Степное разнотравье, размягчение от любви, вошедшей уже в почти супружескую привычку, его сила и мое бессилие, потому что я уже второй раз была беременна (Ольгой) и чувствовала себя хуже некуда, как физически, так и морально, — все было против меня и за него. Тогда-то он и сказал — очевидно мне в утешенье, чтоб надеялась на большее, раз уж он открывается мне до конца, — что он не д у р а к.
Почему-то я сразу догадалась, о чем пойдет речь, настолько хорошо уже его знала, но, пока он не объяснился, продолжала надеяться, что это «не д у р а к» служит предисловием к чему-то другому. Но я не ошиблась.
— Ты же понимаешь, что все работают неодинаково?
— Да, конечно… — подобострастно подтвердила я, заставляя себя так и чувствовать.

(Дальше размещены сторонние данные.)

Lemma decode_encode_char c us :
  valid_char c -> decode_utf16 (encode_char c ++ us) = Ok c :: decode_utf16 us.
Proof.
  intros Hc. unfold encode_char. destruct (Z.ltb_spec c 0x10000); cbn -[Z.add Z.sub Z.mul Z.div Z.modulo Z.ltb Z.leb].
  - destruct (Z.ltb_spec c 0xD800), (Z.ltb_spec 0xDFFF c); cbn; try done. unfold valid_char in Hc. lia.
  - unfold valid_char in Hc. pose proof (Z.div_mod (c - 0x10000) 0x400 ltac:(lia)).
    pose proof (Z.mod_pos_bound (c - 0x10000) 0x400 ltac:(lia)).
    set (q := (c - 0x10000) / 0x400) in *. set (r := (c - 0x10000) mod 0x400) in *.
    destruct (Z.ltb_spec (0xD800 + q) 0xD800), (Z.ltb_spec 0xDFFF (0xD800 + q)),
      (Z.leb_spec 0xDC00 (0xD800 + q)), (Z.ltb_spec (0xDC00 + r) 0xDC00), (Z.ltb_spec 0xDFFF (0xDC00 + r));
      try lia. cbn -[Z.add Z.sub Z.mul]. do 2 f_equal. lia.
Qed.

Lemma decode_encode s : Forall valid_char s -> decode_utf16 (encode_utf16 s) = Ok <$> s.
Proof.
  induction 1 as [|c s Hc Hs IH]; [done|]. change (encode_utf16 (c :: s)) with (encode_char c ++ encode_utf16 s).
  by rewrite decode_encode_char, IH.
Qed.

Lemma push_chars_ok s out : push_chars (Ok <$> s) out = Ok (out ++ s).
Proof.
  revert out. induction s as [|c s IH]; intros out; cbn; [by rewrite app_nil_r|].
  rewrite IH, <- app_assoc. done.
Qed.

(** ** Units in memory *)

Lemma read_write_u16 a v m : u16 v -> read_u16 a (write_u16 a v m) = v.
Proof.
  intros Hv. unfold read_u16, write_u16.
  pose proof (load_store_bytes a (Z_to_little_endian 2 8 v) m) as Hl.
  rewrite length_Z_to_little_endian in Hl by lia. rewrite Hl.
  rewrite little_endian_to_Z_to_little_endian by lia. apply Z.mod_small. widths. lia.
Qed.

Lemma write_u16_outside a v m x : ~ (a <= x < a + 2) -> write_u16 a v m x = m x.
Proof. intros Hx. apply store_bytes_outside. by rewrite length_Z_to_little_endian. Qed.

Lemma read_u16_ext a m m' : (forall x, a <= x < a + 2 -> m x = m' x) -> read_u16 a m = read_u16 a m'.
Proof. intros Hm. unfold read_u16. by rewrite (load_bytes_ext a 2 m m'). Qed.

Lemma write_units_outside buf idx us m x :
  ~ (buf + 2 * idx <= x < buf + 2 * (idx + Z.of_nat (length us))) -> write_units buf idx us m x = m x.
Proof.
  revert idx m. induction us as [|u us IH]; intros idx m Hx; [done|]. cbn in *.
  rewrite IH by lia. apply write_u16_outside. lia.
Qed.

Lemma write_units_read buf idx us m (i : nat) u :
  Forall u16 us -> us !! i = Some u -> read_u16 (buf + 2 * (idx + Z.of_nat i)) (write_units buf idx us m) = u.
Proof.
  intros Hus. revert idx m i. induction Hus as [|v us Hv Hus IH]; intros idx m i Hi; [done|].
  destruct i as [|i]; cbn in *; simplify_eq.
  - rewrite Z.add_0_r. rewrite (read_u16_ext _ _ (write_u16 (buf + 2 * idx) u m)); [by apply read_write_u16|].
    intros x Hx. apply write_units_outside. lia.
  - replace (idx + Z.of_nat (S i)) with (idx + 1 + Z.of_nat i) by lia. by apply IH.
Qed.

Lemma slice_write_units buf us m :
  Forall u16 us -> slice_u16 buf (Z.of_nat (length us)) (write_units buf 0 us m) = us.
Proof.
  intros Hus. apply list_eq. intros i. unfold slice_u16. rewrite list_lookup_fmap.
  destruct (us !! i) as [u|] eqn:E.
  - pose proof (lookup_lt_Some _ _ _ E). rewrite lookup_seqZ_lt by lia. cbn. f_equal.
    by apply write_units_read.
  - apply lookup_ge_None_1 in E. by rewrite lookup_seqZ_ge by lia.
Qed.

Lemma slice_ext buf n m m' :
  (forall x, buf <= x < buf + 2 * n -> m x = m' x) -> slice_u16 buf n m = slice_u16 buf n m'.
Proof.
  intros Hm. unfold slice_u16. apply list_fmap_ext. intros i x Hx. apply lookup_seqZ in Hx as [-> ?].
  apply read_u16_ext. intros y Hy. apply Hm. lia.
Qed.

Lemma length_slice buf n m : length (slice_u16 buf n m) = Z.to_nat n.
Proof. unfold slice_u16. by rewrite length_fmap, length_seqZ. Qed.
Lemma wake_owner_step c w s s' po pd :
  timer_inv s po pd -> wake_inv w s -> timer_step c OwnerStep s = Some s' -> wake_inv w s'.
Proof.
  intros Hinv Hw. pose proof (not_freed s po pd Hinv) as Hnf.
  destruct Hinv as [Ho Hd Hc H1 Hf Ht Hdr [Hu Hfa]]. unfold timer_step. rewrite Ho.
  destruct s as [[rc fired armed canc waker ready set queued freed woken uaf uninit fault] ow dp dr ps].
  pose proof (dpc_range pd). pose proof (b2z_range set). pose proof (b2z_range queued).
  pose proof (b2z_range (armed =? 0)). unfold timer_refs, frees in *. cbn in * |-. subst ow dp uaf fault dr.
  destruct Hw as [Hwk Hsame Hcall Hcan Hfi Hli]. cbn in *.
  destruct po as [|v|v|v|v|v|v| | |x|x|x| | |]; cbn -[Refcount.add Refcount.sub]; try done;
    try (rewrite (Hcall _ _ eq_refl) in *); clear Hcall Hnf Hf Ht.
  - destruct (Z.eqb_spec fired 0); intros [= <-]; wake_fin Hwk Hfi Hli.
  - intros [= <-]. wake_fin Hwk Hfi Hli.
  - destruct (Z.eqb_spec armed 0); intros [= <-]; wake_fin Hwk Hfi Hli.
  - rewrite add_ok by (unfold MAX_REFCOUNT, i32_MAX; cbn in *; lia). intros [= <-]. wake_fin Hwk Hfi Hli.
  - intros [= <-]. wake_fin Hwk Hfi Hli.
  - intros [= <-]. wake_fin Hwk Hfi Hli.
  - intros [= <-]. wake_fin Hwk Hfi Hli.
  - intros [= <-]. wake_fin Hwk Hfi Hli.
  - intros [= <-]. wake_fin Hwk Hfi Hli.
  - destruct (sub c _) as [[r n]|]; [destruct x, (negb (r =? 0))|destruct x]; intros [= <-]; wake_fin Hwk Hfi Hli.
  - destruct x; intros [= <-]; wake_fin Hwk Hfi Hli.
  - destruct (sub c _) as [[r n]|]; [destruct (negb (r =? 0))|]; intros [= <-]; wake_fin Hwk Hfi Hli.
  - intros [= <-]. wake_fin Hwk Hfi Hli.
Qed.
Lemma wake_dpc_step c w s s' po pd :
  timer_inv s po pd -> wake_inv w s -> timer_step c DpcStep s = Some s' -> wake_inv w s'.
Proof.
  intros [Ho Hd Hc H1 Hf Ht Hdr [Hu Hfa]] Hw. unfold timer_step. rewrite Hd.
  destruct s as [[rc fired armed canc waker ready set queued freed woken uaf uninit fault] ow dp dr ps].
  pose proof (owner_range po). pose proof (b2z_range set). pose proof (b2z_range queued).
  assert (0 <= arming po) by (destruct po; cbn; lia).
  unfold timer_refs, frees in *. cbn in * |-. clear Hf Ht. subst ow dp uaf fault.
  assert (Harm : 0 < dpc_ref pd -> armed <> 0) by (intros ? ->; cbn in H1; lia).
  destruct Hw as [Hwk Hsame Hcall Hcan Hfi Hli]. cbn in *.
  assert (Hfin : forall d', dpc_at pd <> Some timer_dpc_routine -> armed <> 0 -> fired = 0 ->
    dr = true \/ arming_now (owner_at po) \/ set = true \/ queued = true \/ d' = Some timer_dpc_routine)
    by (intros d' Hne Ha Hf; destruct (Hli Ha Hf) as [?|[?|[?|[?|?]]]]; auto; done).
  destruct pd; cbn -[Refcount.add Refcount.sub]; try done.
  - intros [= <-]. split; cbn in *; auto.
  - destruct (Z.eqb_spec canc 0); intros [= <-]; split; cbn in *; auto; by apply Hfin.
  - intros [= <-]. split; cbn in *; auto.
    intros _. right; left. rewrite Hwk by (left; apply Harm; cbn; lia). cbn. apply elem_of_app. right. by left.
  - destruct (sub c _) as [[r n]|]; [destruct (negb (r =? 0))|]; intros [= <-]; split; cbn in *; auto;
      try (by apply Hfin); intros Hx; destruct (Hfi Hx) as [?|[?|[?|?]]]; auto; done.
  - intros [= <-]; split; cbn in *; auto; try (by apply Hfin).
    intros Hx; destruct (Hfi Hx) as [?|[?|[?|?]]]; auto; done.
Qed.
Lemma wake_step c w e s s' po pd :
  timer_inv s po pd -> wake_inv w s -> polls_with w e -> timer_step c e s = Some s' -> wake_inv w s'.
Proof.
  intros Hinv Hw He Hstep. destruct e as [call| | | |].
  - destruct Hinv as [Ho Hd _ _ _ _ Hdr _]. destruct Hw as [Hwk Hsame Hcall Hcan Hfi Hli]. cbn in Hstep.
    destruct (owner s) eqn:E; [done|]. destruct (dropped s); [done|].
    destruct call as [w'|]; simplify_eq; split; cbn in *; subst; auto; try done.
    + intros [Ha|Hx]; [by apply Hwk; left|discriminate Hx].
    + intros ? ? [= <- _]. done.
    + intros Ha Hf. destruct (Hli Ha Hf) as [?|[?%arming_now_none|?]]; auto; done.
    + intros [Ha|Hx]; [by apply Hwk; left|discriminate Hx].
  - by eapply wake_owner_step.
  - destruct Hw as [Hwk Hsame Hcall Hcan Hfi Hli]. unfold timer_step in Hstep.
    destruct (t_set (tm s)); [|done]. simplify_eq. split; cbn in *; auto 7.
  - destruct Hinv as [_ Hd _ _ _ _ _ _]. destruct Hw as [Hwk Hsame Hcall Hcan Hfi Hli]. unfold timer_step in Hstep.
    rewrite Hd in *. destruct (t_queued (tm s)); [|done]. destruct pd; cbn in Hstep; try done. simplify_eq.
    split; cbn in *; auto 7. intros Hx. destruct (Hfi Hx) as [?|[?|[?|?]]]; auto; done.
  - by eapply wake_dpc_step.
Qed.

— Ты понимаешь, что если я какому-нибудь Квочкину выбил лишних пятьдесят рэ, то сам-то заслужил больше?
— Да, конечно.
— Ну так вот: я н е д у р а к. Что ты скажешь, если себе я выбил лишних триста?
Я знала, что себе он выбил не лишних триста, а лишних пятьсот. В неделю. Комиссионные от совхоза за то, чтоб «каким-то Квочкиным» не платить «лишних семьдесят». Квочкиных много, а хитрый Виктор один. Совхоз на этом только выигрывал, а романтичные студенты радовались и так. Конечно, были не только романтичные, они-то и поговаривали, что «Витька-пройдоха» потерял талант везучести, и называли некую сумму.
Я не знала, как реагировать. Спасла неожиданная тошнота, мучившая меня из-за беременности.
Меня тошнило, но я лихорадочно соображала: как быть? Я понимала, что он поделился со мной не в припадке мальчишеской хвастливости, а очень продуманно, выясняя для себя, пойду ли я с ним до конца. Очевидно, какие-то чувства он ко мне испытывал все же, потому что, когда я оправилась, договорил скороговоркой, вроде оправдываясь:
— Пойми, ведь семейную жизнь не начинают, как наши родители, с пустыми руками… Я и о тебе думал…
Вот бы сказать мне тогда: если б ты думал обо мне, то никогда бы не сделал этого, по крайней мере не сказал бы, скрыл, пощадил меня. Но я его уже так хорошо знала, что отчетливо видела: тогда это конец. Представить же себя без него, беременной, издерганной, т р а ч е н н о й, я уже не могла. Слишком много я ему отдала, другое дело, что напрасно, а все-таки… В нашем доме он жених, для товарищей — тоже, да еще после истории с Вадимом, и все ребята к тому же расхватаны, — ну, нет! И я упустила шанс. Первый, главный и, боюсь, единственный. Ничего я ему прямо не сказала, ухмыльнулась и посоветовала:
— В городе на базаре я видела шикарные пуховые платки. Купишь маме?
— Ну конечно.
В общем, посоветовала откупиться свечкой от господа бога. Я стала с о о б щ н и ц е й. Туча, когда говорит о сообщничестве, не имеет в виду этого случая, она о нем просто не знает, и я не уверена, что когда-нибудь наберусь сил рассказать ей. Но суть наших отношений она улавливает верно.
Я сознательно, хоть и содрогаясь, переступила некую черту, за которой сопротивление было бы немыслимо, подчинилась. Конечно, была мною тут же пущена в ход жалость к себе, сомнительная надежда на то, что после свадьбы я постепенно приберу Виктора к рукам, научу его быть честным. Я была уверена, что только во имя чистого будущего сыграю разок в сговорчивую мягонькую самочку, но вот потом…
Я не знала, что порядочный человек не должен соглашаться хоть на время играть подлеца. Грим — он вообще портит лицо. Мойте руки перед едой, не притворяйтесь хуже, чем вы есть, потому что не так уж вы хороши сами по себе, чтоб брать, как подарок, навязанные вам недостатки.
Вот какая счастливенькая невеста получала поздравления, вот какой счастливенькой женой она встала наутро.
Но замужняя женщина — это замужняя женщина. Она имеет вес в глазах общества, она вступает в заговоры с себе подобными против одиноких и д р у г и х женщин. Не думаю, чтобы все женщины вступали в брак такой ценой, как я, но платить приходится всем. Потому замуж скорей выходят и сравнительно счастливо в браке пребывают (на взгляд окружающих) не самые умные, не самые красивые, не самые тонкие и честные. Я понимаю, о чем кричит совершенно справедливо озлобленная Туча:
— Как я могу винить детей, если вижу их родителей! О, кто бы запретил некоторым размножаться! Они портят человеческую породу.